Do so anaphora is a fairly widely used in English, but has received relatively little treatment in the literature (especially when compared with verb phrase ellipsis). There are, how- ever, two aspects of this anaphor that have gained prominence: i) its use as a test for constituency within the verb phrase, and ii) the semantic restriction it places on its antecedent. Though these two properties have been the most prominent, their analyses have not been uncontroversial. In this dissertation, I investigate these properties and give them a more complete analysis. The first part of the dissertation is devoted to a discussion of the the use of do so as a test for constituency in the verb phrase, and the second part is devoted to understanding the semantic restriction that do so places on its antecedent.
The behavior of do so anaphora has been used to argue both hierarchical structure (Lakoff and Ross 1976) and flat structure within the verb phrase (Culicover and Jackendoff 2005). In chapter 2, however, I argue that do so does not have any bearing on the debate about the internal structure of the verb phrase. The arguments put forth by these authors are predicated on do so being a surface anaphor in terms of Hankamer and Sag (1976). Instead I argue that do so is in fact a deep anaphor and that its purported surface anaphor properties fall out from independent semantic and pragmatic properties of the anaphor. As a deep anaphor, do so does not replace any structure in the verb phrase, but rather forms a verb phrase in its own right from the beginning of the derivation. Therefore, the use of do so to argue for or against hierarchical structure in the verb phrase has been misguided.
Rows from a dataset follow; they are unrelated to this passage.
(** C4, as amended: removing a member deletes its membership entry and
    the guess history, the submitted assignment and the completion
    record stored under its display name; the entries of every other
    name and of every other connection, the host and the phase are
    kept. *)
Theorem remove_player_purges_name (g : Game) (sid : string)
    (info : player_info) :
  PyDict.get sid (players g) = Some info ->
  let g' := remove_player g sid in
  PyDict.get sid (players g') = None /\
  PyDict.get (name info) (guesses g') = None /\
  PyDict.get (name info) (assignments g') = None /\
  PyDict.get (name info) (completed g') = None /\
  (forall n, n <> name info ->
     PyDict.get n (guesses g') = PyDict.get n (guesses g) /\
     PyDict.get n (assignments g') = PyDict.get n (assignments g) /\
     PyDict.get n (completed g') = PyDict.get n (completed g)) /\
  (forall s, s <> sid ->
     PyDict.get s (players g') = PyDict.get s (players g)) /\
  host_id g' = host_id g /\ started g' = started g.
Proof.
  intros H. cbv zeta. rewrite (remove_player_present g sid info H). simpl.
  split; [apply PyDictFacts.get_del_eq|].
  split; [apply PyDictFacts.get_del_eq|].
  split; [apply PyDictFacts.get_del_eq|].
  split; [apply PyDictFacts.get_del_eq|].
  split.
  { intros n Hn. repeat split; now apply PyDictFacts.get_del_ne. }
  split; [|split; reflexivity].
  intros s Hs. now apply PyDictFacts.get_del_ne.
Qed.

Lemma bob_done_reachable :
  run [] bob_done_trace = Some [("ABCDEF", bob_done_game)].
Proof. vm_compute. reflexivity. Qed.

(** Bob, who has guessed once and completed, leaves. *)
Lemma remove_player_purges_name_witness :
  let g' := remove_player bob_done_game "s2" in
  PyDict.get "s2" (players g') = None /\
  PyDict.get "Bob" (guesses g') = None /\
  PyDict.get "Bob" (assignments g') = None /\
  PyDict.get "Bob" (completed g') = None /\
  (forall n, n <> "Bob" ->
     PyDict.get n (guesses g') = PyDict.get n (guesses bob_done_game) /\
     PyDict.get n (assignments g') = PyDict.get n (assignments bob_done_game) /\
     PyDict.get n (completed g') = PyDict.get n (completed bob_done_game)) /\
  (forall s, s <> "s2" ->
     PyDict.get s (players g') = PyDict.get s (players bob_done_game)) /\
  host_id g' = "host" /\ started g' = true.
Proof.
  apply (remove_player_purges_name bob_done_game "s2"
           {| name := "Bob"; joined_at := 2%Z |}).
  reflexivity.
Defined.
I approach the semantic restriction that do so places on its antecedent from two angles. In chapter 3, I review the previous analyses of this restriction, and test their claims against a corpus of over 1000 naturally occurring examples extracted from the American National Corpus. None of the previous analyses are supported by the data, and I present a novel analysis that utilize three semantic parameters (agentivity, aktionsart, stativity) to predict which antecedents are possible with do so. One striking property of the counterexamples found in the corpus is that they instantiate particular syntactic structures. The majority of them contain do so in a nonfinite form (usually in the infinitive), and in others, the antecedent is contained in a relative clause modifying the subject of do so. In chapter 4, I present experimental evidence that shows that these two syntactic environments lessen the effects of the restriction that do so normally places on its antecedent. I attribute this amelioration of the semantic restriction to the unavailability of verb phrase ellipsis in these syntactic environments. The analysis falls out from the nonmonotonic interaction of the two restrictions: the syntactic restrictions on ellipsis force the use do so to the detriment of the semantic restriction that do so normally places on its antecedent. I then situate this amelioration effect into the typology of coercion effects in general and argue that do so displays a novel type of coercion: subtractive coercion.